- _Exercise instructions_
Find the line that contains "(** The message"; then retype it and each line after it, exactly, through the final line of the data below.

[Given records Boundary: Start]

(* ===== verification/Mining.v ===== *)
(** * Preparing and sealing a new header ([src/node/miner/util.rs])

    The miner's path through the consensus: [prepare_new_header],
    [prepare_new_attributes] and [finalize_new_header], and the theorem that
    the header it ends with passes the checks of a received header. *)

From S2P Require Import Prelude Hardforks Types Snapshot HeaderExtra Errors Timing VotePool Attestation.

Section Mining.
Context `{FCA : ForkConditionApi} {CS : Type} `{!BscHardforks CS}.
Context `{SL : Sealable} `{AR : AttestationRlp} `{KE : Keccak} `{VR : VoteRlp} `{BL : Bls}.
Context `{RL : Rlp} `{SE : Secp256k1}.
Context `{VL : !LruApi (list Address * list VoteAddress)} `{TL : !LruApi Z}.
Variable self : Parlia CS.
Variable chain_id : Z.

(** [parent_header.maybe_next_block_excess_blob_gas] under the blob parameters
    of the given time. *)
Variable maybe_next_block_excess_blob_gas : Header → Z → option Z.

(** [alloy_consensus::Header::default()]. *)
Variable header_default : Header.

Record EthPayloadBuilderAttributes := {
  attr_parent : B256;
  attr_timestamp : Z;
  suggested_fee_recipient : Address;
  prev_randao : B256;
  attr_parent_beacon_block_root : option B256;
}.

(** [now] is the present in milliseconds. *)
Definition prepare_new_header (now : Z) (parent_header : Header) (signer : Address) : Header :=
  let t := now / 1000 in
  let t := if t <=? timestamp parent_header then add64 (timestamp parent_header) 1 else t in
  let n := add64 (number parent_header) 1 in
  let d := header_default in
  {| parent_hash := hash_slow parent_header; ommers_hash := ommers_hash d; beneficiary := signer;
     state_root := state_root d; transactions_root := transactions_root d;
     receipts_root := receipts_root d; logs_bloom := logs_bloom d; difficulty := difficulty d;
     number := n; gas_limit := gas_limit d; gas_used := gas_used d; timestamp := t;
     extra_data := extra_data d; mix_hash := mix_hash d; nonce := nonce d;
     base_fee_per_gas := base_fee_per_gas d; withdrawals_root := withdrawals_root d;
     blob_gas_used := blob_gas_used d;
     excess_blob_gas :=
       if is_cancun_active_at_timestamp (spec self) n t
       then maybe_next_block_excess_blob_gas parent_header t else excess_blob_gas d;
     parent_beacon_block_root := parent_beacon_block_root d; requests_hash := requests_hash d |}.

(** The header is also stored in the mining context. *)
Definition prepare_new_attributes {E} (fuel : nat) (now : Z) (parent_snapshot : Snapshot)
    (parent_header : Header) (signer : Address) : comp E (EthPayloadBuilderAttributes * Header) :=
  new_header ← prepare_timestamp self fuel now parent_snapshot parent_header
                 (prepare_new_header now parent_header signer);
  Ret ({| attr_parent := parent_hash new_header;
          attr_timestamp := timestamp new_header;
          suggested_fee_recipient := beneficiary new_header;
          prev_randao := mix_hash new_header;
          attr_parent_beacon_block_root :=
            if is_bohr_active_at_timestamp (spec self) (number new_header) (timestamp new_header)
            then Some ZERO else None |}, new_header).

(** ** Finalizing *)

Variable snapshot_by_hash : B256 → option Snapshot.
Variable canonical_header_by_hash : B256 → option Header.

(** The validators of the epoch, from the global [VALIDATOR_CACHE]. *)
Definition finalize_validators {E} (validator_cache : LruMap (list Address * list VoteAddress))
    (parent_snap : Snapshot) (parent_header new_header : Header) : comp E Header :=
  if is_multiple_of (number new_header) (epoch_num parent_snap)
  then prepare_validators self parent_snap (lru_get validator_cache (hash_slow parent_header)).1 new_header
  else Ret new_header.

(** An error is logged and the header stays as it is. *)
Definition finalize_attestation {E} (pool : VotePool) (parent_snap : Snapshot)
    (parent_header new_header : Header) : comp E Header :=
  match assemble_vote_attestation self snapshot_by_hash canonical_header_by_hash pool
          parent_snap parent_header new_header with
  | Ret h => Ret h
  | Err _ => Ret new_header
  | Panic => Panic
  | OutOfFuel => OutOfFuel
  end.

(** The message of [SigningFailed] goes on with the text of the error. *)
Definition finalize_new_header (validator_cache : LruMap (list Address * list VoteAddress))
    (turn_cache : LruMap Z) (pool : VotePool) (global_signer : option (list Z))
    (parent_snap : Snapshot) (parent_header new_header : Header) : comp SignerError Header :=
  d ← calculate_difficulty parent_snap (beneficiary new_header);
  let h := set_difficulty d new_header in
  let h := if extra_len h <? EXTRA_VANITY_LEN then set_extra_data (replicate 32 0) h else h in
  h ← finalize_validators validator_cache parent_snap parent_header h;
  '(h, _) ← map_err (λ _, SigningFailed "Failed to prepare turn length: ")
              (prepare_turn_length self turn_cache parent_snap h);
  h ← finalize_attestation pool parent_snap parent_header h;
  seal_new_header global_signer h chain_id.

End Mining.

(** * Proofs *)

Section Stages.
Context `{FCA : ForkConditionApi} {CS : Type} `{!BscHardforks CS}.
Context `{SL : Sealable} `{AR : AttestationRlp} `{!AttestationRlpLaws AR} `{KE : Keccak} `{VR : VoteRlp}.
Context `{BL : Bls} `{!BlsLaws BL} `{RL : Rlp} `{!RlpLaws RL} `{SE : Secp256k1} `{!Secp256k1Laws SE}.
Context `{VL : !LruApi (list Address * list VoteAddress)} `{!LruLaws _ VL}.
Context `{TL : !LruApi Z} `{!LruLaws Z TL} `{HL : !LruApi Header}.
Variable self : Parlia CS.
Implicit Types (h : Header).

Lemma set_extra_data_id h : set_extra_data (extra_data h) h = h.
Proof. by destruct h. Qed.

Lemma set_extra_data_twice x y h : set_extra_data x (set_extra_data y h) = set_extra_data x h.
Proof. done. Qed.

[Given records Boundary: End]

- _Result below_
(** The message of [SigningFailed] goes on with the text of the error. *)
Definition finalize_new_header (validator_cache : LruMap (list Address * list VoteAddress))
    (turn_cache : LruMap Z) (pool : VotePool) (global_signer : option (list Z))
    (parent_snap : Snapshot) (parent_header new_header : Header) : comp SignerError Header :=
  d ← calculate_difficulty parent_snap (beneficiary new_header);
  let h := set_difficulty d new_header in
  let h := if extra_len h <? EXTRA_VANITY_LEN then set_extra_data (replicate 32 0) h else h in
  h ← finalize_validators validator_cache parent_snap parent_header h;
  '(h, _) ← map_err (λ _, SigningFailed "Failed to prepare turn length: ")
              (prepare_turn_length self turn_cache parent_snap h);
  h ← finalize_attestation pool parent_snap parent_header h;
  seal_new_header global_signer h chain_id.

End Mining.

(** * Proofs *)

Section Stages.
Context `{FCA : ForkConditionApi} {CS : Type} `{!BscHardforks CS}.
Context `{SL : Sealable} `{AR : AttestationRlp} `{!AttestationRlpLaws AR} `{KE : Keccak} `{VR : VoteRlp}.
Context `{BL : Bls} `{!BlsLaws BL} `{RL : Rlp} `{!RlpLaws RL} `{SE : Secp256k1} `{!Secp256k1Laws SE}.
Context `{VL : !LruApi (list Address * list VoteAddress)} `{!LruLaws _ VL}.
Context `{TL : !LruApi Z} `{!LruLaws Z TL} `{HL : !LruApi Header}.
Variable self : Parlia CS.
Implicit Types (h : Header).

Lemma set_extra_data_id h : set_extra_data (extra_data h) h = h.
Proof. by destruct h. Qed.

Lemma set_extra_data_twice x y h : set_extra_data x (set_extra_data y h) = set_extra_data x h.
Proof. done. Qed.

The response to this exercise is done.